- What to produce -
Look through the listing for the word "entry". Copy each line that has it.
[Start of Attachment]
(* ===== verification/GoFs.v ===== *)
(** * GoFs: a file tree with symbolic links, and [os.Root].

    The tree is a map from absolute locations (component lists) to entries.
    [os.Root] resolves a relative path below a directory one component at a
    time: links are followed inside it, and a path or link that would leave it
    is refused.  Calls fail by the fault list of [GoOs]; [fs_trace] keeps the
    earlier trees, latest first. *)

From S2P Require Import Prelude GoText GoPath GoOs.
Open Scope Z_scope.
Open Scope go_scope.

Abbreviation loc := (list string).

Inductive entry :=
| EFile (mode : Z) (data : bytes)
| EDir (mode : Z)
| ELink (target : string)
| EOther.

#[export] Instance entry_eq_dec : EqDecision entry.
Proof. solve_decision. Defined.

Abbreviation tree := (gmap loc entry).

Record fsys := Fsys { fs_tree : tree; fs_trace : list tree; fs_os : os }.

Definition set_tree (t : tree) (s : fsys) : fsys :=
  {| fs_tree := t; fs_trace := fs_tree s :: fs_trace s; fs_os := fs_os s |}.

Definition with_os {A} (m : M os A) : M fsys A :=
  zoom fs_os (λ o s, {| fs_tree := fs_tree s; fs_trace := fs_trace s; fs_os := o |}) m.

Definition fs_fallible {A} (body : M fsys (result oserr A)) : M fsys (result oserr A) :=
  let! f := with_os next_fault in
  match f with
  | Some e => ret (Err (OsErr (fault_msg e)))
  | None => body
  end.

(** ** Resolution below a root *)

Definition errPathEscapes : oserr := OsErr "path escapes from parent".
Definition errLoop : oserr := OsErr "too many levels of symbolic links".
Definition errNotDir : oserr := OsErr "not a directory".
Definition errIsDir : oserr := OsErr "is a directory".
Definition errExist : oserr := OsErr "file exists".

(** [rootMaxSymlinks] *)
Definition root_max_symlinks : nat := 8.

(** [splitPathInRoot]: the components, and whether a separator or a dot ends the
    path, which then has to be a directory. *)
Definition root_parts (p : string) : list string := comps p.
Definition has_trailing_slash (p : string) : bool :=
  match List.last (split_on slash p) EmptyString with
  | EmptyString => negb (String.eqb p "")
  | c => String.eqb c "."
  end.

(** Walks [rest] from the directory [R ++ done].  [mk] is the mode with which
    missing directories before the last component are created ([MkdirAll]);
    [follow] says whether a link in the last place is followed. *)
Fixpoint walk (R : loc) (mk : option Z) (follow : bool) (links : nat) :
    tree → loc → list string → tree * result oserr loc :=
  fix go T done rest :=
    match rest with
    | [] => (T, Ok done)
    | c :: rest' =>
        if String.eqb c "." then go T done rest'
        else if String.eqb c ".." then
          match done with
          | [] => (T, Err errPathEscapes)
          | _ => go T (removelast done) rest'
          end
        else
          let l := done ++ [c] in
          let last := match rest' with [] => true | _ => false end in
          match T !! (R ++ l) with
          | Some (ELink t) =>
              if last && negb follow then (T, Ok l)
              else if is_abs t then (T, Err errPathEscapes)
              else
                match links with
                | O => (T, Err errLoop)
                | S links' => walk R mk follow links' T done (root_parts t ++ rest')
                end
          | Some (EDir _) => go T l rest'
          | Some _ => if last then (T, Ok l) else (T, Err errNotDir)
          | None =>
              if last then (T, Ok l)
              else
                match mk with
                | None => (T, Err NotExist)
                | Some m => go (<[R ++ l := EDir m]> T) l rest'
                end
          end
    end.

(** An empty path and a path that starts with a separator are refused. *)
Definition resolve (R : loc) (mk : option Z) (follow : bool) (T : tree) (p : string) :
    tree * result oserr loc :=
  if String.eqb p "" then (T, Err (OsErr "empty path"))
  else if is_abs p then (T, Err errPathEscapes)
  else walk R mk follow root_max_symlinks T [] (root_parts p).

(** ** The methods of [os.Root]

    [R] is the directory the root was opened on. *)

Record finfo := { fi_isdir : bool; fi_regular : bool; fi_size : Z }.

Definition info_of (e : entry) : finfo :=
  match e with
  | EFile _ d => {| fi_isdir := false; fi_regular := true; fi_size := Z.of_nat (length d) |}
  | EDir _ => {| fi_isdir := true; fi_regular := false; fi_size := 4096 |}
  | _ => {| fi_isdir := false; fi_regular := false; fi_size := 0 |}
  end.

(** The root directory itself is always there. *)
Definition lookup_loc (R : loc) (T : tree) (l : loc) : option entry :=
  match l with [] => Some (EDir 448) | _ => T !! (R ++ l) end.

Definition root_stat (R : loc) (p : string) : M fsys (result oserr finfo) :=
  fs_fallible (
    let! T := gets fs_tree in
    match (resolve R None true T p).2 with
    | Err e => ret (Err e)
    | Ok l =>
        match lookup_loc R T l with
        | None => ret (Err NotExist)
        | Some e =>
            if has_trailing_slash p && negb (fi_isdir (info_of e)) then ret (Err errNotDir)
            else ret (Ok (info_of e))
        end
    end).

(** Missing directories are made one by one, so an error can leave some. *)
Definition root_mkdirall (R : loc) (p : string) (mode : Z) : M fsys (result oserr unit) :=
  fs_fallible (
    let! T := gets fs_tree in
    let (T', r) := resolve R (Some mode) true T p in
    match r with
    | Err e => do! modify (set_tree T') in ret (Err e)
    | Ok l =>
        match lookup_loc R T' l with
        | Some (EDir _) => do! modify (set_tree T') in ret (Ok tt)
        | Some _ => do! modify (set_tree T') in ret (Err errNotDir)
        | None => do! modify (set_tree (<[R ++ l := EDir mode]> T')) in ret (Ok tt)
        end
    end).

(** [OpenFile(p, O_CREATE|O_EXCL|O_WRONLY, mode)]: the location is the handle. *)
Definition root_create_excl (R : loc) (p : string) (mode : Z) : M fsys (result oserr loc) :=
  fs_fallible (
    let! T := gets fs_tree in
    match (resolve R None false T p).2 with
    | Err e => ret (Err e)
    | Ok l =>
        if has_trailing_slash p then ret (Err errIsDir)
        else
          match lookup_loc R T l with
          | Some _ => ret (Err errExist)
          | None => do! modify (set_tree (<[R ++ l := EFile mode []]> T)) in ret (Ok (R ++ l))
          end
    end).

(** Calls on the open file at [h], while it is linked there. *)
Definition update_at (h : loc) (f : Z → bytes → entry) : M fsys unit := λ s,
  match fs_tree s !! h with
  | Some (EFile m d) => (tt, set_tree (<[h := f m d]> (fs_tree s)) s)
  | _ => (tt, s)
  end.

Definition h_chmod (h : loc) (mode : Z) : M fsys (result oserr unit) :=
  fs_fallible (do! update_at h (λ _ d, EFile mode d) in ret (Ok tt)).

Definition h_write (h : loc) (data : bytes) : M fsys (result oserr unit) :=
  let! f := with_os next_fault in
  match f with
  | Some e =>
      do! update_at h (λ m d, EFile m (d ++ take (fault_written e) data)) in
      ret (Err (OsErr (fault_msg e)))
  | None => do! update_at h (λ m d, EFile m (d ++ data)) in ret (Ok tt)
  end.

Definition h_sync : M fsys (result oserr unit) := fs_fallible (ret (Ok tt)).
Definition h_close : M fsys (result oserr unit) := fs_fallible (ret (Ok tt)).

(** A rename replaces what the last component names, a link included, unless
    that is a directory. *)
Definition root_rename (R : loc) (a b : string) : M fsys (result oserr unit) :=
  fs_fallible (
    let! T := gets fs_tree in
    match (resolve R None false T a).2, (resolve R None false T b).2 with
    | Ok la, Ok lb =>
        match lookup_loc R T la, lookup_loc R T lb with
        | Some (EFile m d), Some (EDir _) => ret (Err errIsDir)
        | Some (EFile m d), _ =>
            if has_trailing_slash b then ret (Err errNotDir)
            else
              do! modify (set_tree (<[R ++ lb := EFile m d]> (delete (R ++ la) T))) in ret (Ok tt)
        | Some _, _ => ret (Err (OsErr "invalid argument"))
        | None, _ => ret (Err NotExist)
        end
    | Err e, _ | _, Err e => ret (Err e)
    end).

(** Of a file or link. *)
Definition root_remove (R : loc) (p : string) : M fsys (result oserr unit) :=
  fs_fallible (
    let! T := gets fs_tree in
    match (resolve R None false T p).2 with
    | Err e => ret (Err e)
    | Ok l =>
        match lookup_loc R T l with
        | None => ret (Err NotExist)
        | Some (EDir _) => ret (Err (OsErr "directory not empty"))
        | Some _ => do! modify (set_tree (delete (R ++ l) T)) in ret (Ok tt)
        end
    end).

(** ** Size of the regular files below a root *)

Definition below (R l : loc) : bool := bool_decide (R `prefix_of` l).

Definition file_size (R l : loc) (e : entry) : Z :=
  match e with
  | EFile _ d => if below R l then Z.of_nat (length d) else 0
  | _ => 0
  end.

Definition total_bytes (R : loc) (T : tree) : Z :=
  map_fold (λ l e acc, file_size R l e + acc) 0 T.

(** ** Lemmas on resolution *)

(** What creating directories may do. *)
Definition dirs_added (R : loc) (T T' : tree) : Prop :=
  ∀ k, T' !! k = T !! k ∨ (T !! k = None ∧ (∃ m, T' !! k = Some (EDir m)) ∧ R `prefix_of` k).

Lemma dirs_added_refl R T : dirs_added R T T.
Proof. intros k. by left. Qed.

Lemma dirs_added_trans R T1 T2 T3 : dirs_added R T1 T2 → dirs_added R T2 T3 → dirs_added R T1 T3.
Proof.
  intros H1 H2 k. destruct (H2 k) as [E2|(N2 & [m E2] & P)], (H1 k) as [E1|(N1 & [m' E1] & P')].
  - left. congruence.
  - right. split; [done|]. rewrite E2. eauto.
  - right. rewrite <-E1. eauto.
  - right. eauto.
Qed.

Lemma dirs_added_insert R T l m :
  T !! (R ++ l) = None → dirs_added R T (<[R ++ l := EDir m]> T).
Proof.
  intros Hn k. destruct (decide (k = R ++ l)) as [->|Hne].
  - right. rewrite lookup_insert_eq. split; [done|]. split; [eauto|]. by apply prefix_app_r.
  - left. by rewrite lookup_insert_ne.
Qed.

Lemma walk_eq R mk follow links T d rest :
  walk R mk follow links T d rest =
    match rest with
    | [] => (T, Ok d)
    | c :: rest' =>
        if String.eqb c "." then walk R mk follow links T d rest'
        else if String.eqb c ".." then
          match d with
          | [] => (T, Err errPathEscapes)
          | _ => walk R mk follow links T (removelast d) rest'
          end
        else
          let l := d ++ [c] in
          let last := match rest' with [] => true | _ => false end in
          match T !! (R ++ l) with
          | Some (ELink t) =>
              if last && negb follow then (T, Ok l)
              else if is_abs t then (T, Err errPathEscapes)
              else
                match links with
                | O => (T, Err errLoop)
                | S links' => walk R mk follow links' T d (root_parts t ++ rest')
                end
          | Some (EDir _) => walk R mk follow links T l rest'
          | Some _ => if last then (T, Ok l) else (T, Err errNotDir)
          | None =>
              if last then (T, Ok l)
              else
                match mk with
                | None => (T, Err NotExist)
                | Some m => walk R mk follow links (<[R ++ l := EDir m]> T) l rest'
                end
          end
    end.
Proof. destruct links, rest; reflexivity. Qed.

(** A property of the walk that every step keeps. *)
Lemma walk_inv (P : tree → Prop) R mk follow links T d rest :
  P T →
  (∀ T' l m, P T' → mk = Some m → T' !! (R ++ l) = None → P (<[R ++ l := EDir m]> T')) →
  P (walk R mk follow links T d rest).1.
Proof.
  intros HP Hins. revert T d rest HP. induction links as [|links IHl];
    intros T d rest; revert T d; induction rest as [|c rest IH]; intros T d HP; [done| |done|];
    rewrite walk_eq; cbn zeta; repeat case_match; auto; try (by apply IH, Hins).
Qed.

Lemma resolve_dirs_added R mk follow T p : dirs_added R T (resolve R mk follow T p).1.
Proof.
  unfold resolve. destruct (String.eqb p ""); [apply dirs_added_refl|].
  destruct (is_abs p); [apply dirs_added_refl|]. apply walk_inv; [apply dirs_added_refl|].
  intros T' l m H _ Hn. eapply dirs_added_trans; [exact H|]. by apply dirs_added_insert.
Qed.

(** ** Lemmas on sizes *)

Lemma total_bytes_insert_new R T k e :
  T !! k = None → total_bytes R (<[k := e]> T) = file_size R k e + total_bytes R T.
Proof.
  intros H. unfold total_bytes. rewrite map_fold_insert_L; [done| |done]. intros; lia.
Qed.

Lemma total_bytes_delete R T k e :
  T !! k = Some e → total_bytes R (delete k T) = total_bytes R T - file_size R k e.
Proof.
  intros H. rewrite <-(insert_delete_id T k e) at 2 by done.
  rewrite total_bytes_insert_new by apply lookup_delete_eq. lia.
Qed.

Lemma total_bytes_insert R T k e :
  total_bytes R (<[k := e]> T) =
    file_size R k e + total_bytes R T - default 0 (file_size R k <$> T !! k).
Proof.
  destruct (T !! k) as [e0|] eqn:E; simpl.
  - rewrite <-insert_delete_eq, total_bytes_insert_new by apply lookup_delete_eq.
    rewrite (total_bytes_delete _ _ _ e0 E). lia.
  - rewrite total_bytes_insert_new by done. lia.
Qed.

Lemma file_size_nonneg R l e : 0 ≤ file_size R l e.
Proof. unfold file_size. destruct e; try lia. destruct (below R l); lia. Qed.

Lemma total_bytes_nonneg R T : 0 ≤ total_bytes R T.
Proof.
  induction T as [|k e T Hn IH] using map_ind.
  - unfold total_bytes. by rewrite map_fold_empty.
  - rewrite total_bytes_insert_new by done. pose proof (file_size_nonneg R k e). lia.
Qed.

Lemma total_bytes_dirs R mk follow T p :
  total_bytes R (resolve R mk follow T p).1 = total_bytes R T.
Proof.
  unfold resolve. destruct (String.eqb p ""); [done|]. destruct (is_abs p); [done|].
  apply (walk_inv (λ T', total_bytes R T' = total_bytes R T)); [done|].
  intros T' l m H _ Hn. rewrite total_bytes_insert_new by done. done.
Qed.

(** ** Rules for the calls *)

Definition set_fs_faults (l : list (option fault)) (s : fsys) : fsys :=
  {| fs_tree := fs_tree s; fs_trace := fs_trace s; fs_os := set_faults l (fs_os s) |}.

Lemma wp_fs_next_fault Q s :
  (∀ l f, Q f (set_fs_faults l s)) → wp (with_os next_fault) Q s.
Proof.
  intros H. unfold wp, with_os, zoom. 
  pose proof (wp_next_fault (λ f o, Q f {| fs_tree := fs_tree s; fs_trace := fs_trace s; fs_os := o |})
    (fs_os s)) as Hn. unfold wp in Hn. destruct (next_fault (fs_os s)). apply Hn. intros l g. apply H.
Qed.

Lemma wp_fs_fallible {A} (body : M fsys (result oserr A)) Q s :
  (∀ l m, Q (Err (OsErr m)) (set_fs_faults l s)) →
  (∀ l, wp body Q (set_fs_faults l s)) →
  wp (fs_fallible body) Q s.
Proof.
  intros He Hb. apply wp_bind, wp_fs_next_fault. intros l [f|]; [apply He|apply Hb].
Qed.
[End of Attachment]
- Written answer -
Inductive entry :=
#[export] Instance entry_eq_dec : EqDecision entry.
Abbreviation tree := (gmap loc entry).
Definition info_of (e : entry) : finfo :=
Definition lookup_loc (R : loc) (T : tree) (l : loc) : option entry :=
Definition update_at (h : loc) (f : Z → bytes → entry) : M fsys unit := λ s,
Definition file_size (R l : loc) (e : entry) : Z :=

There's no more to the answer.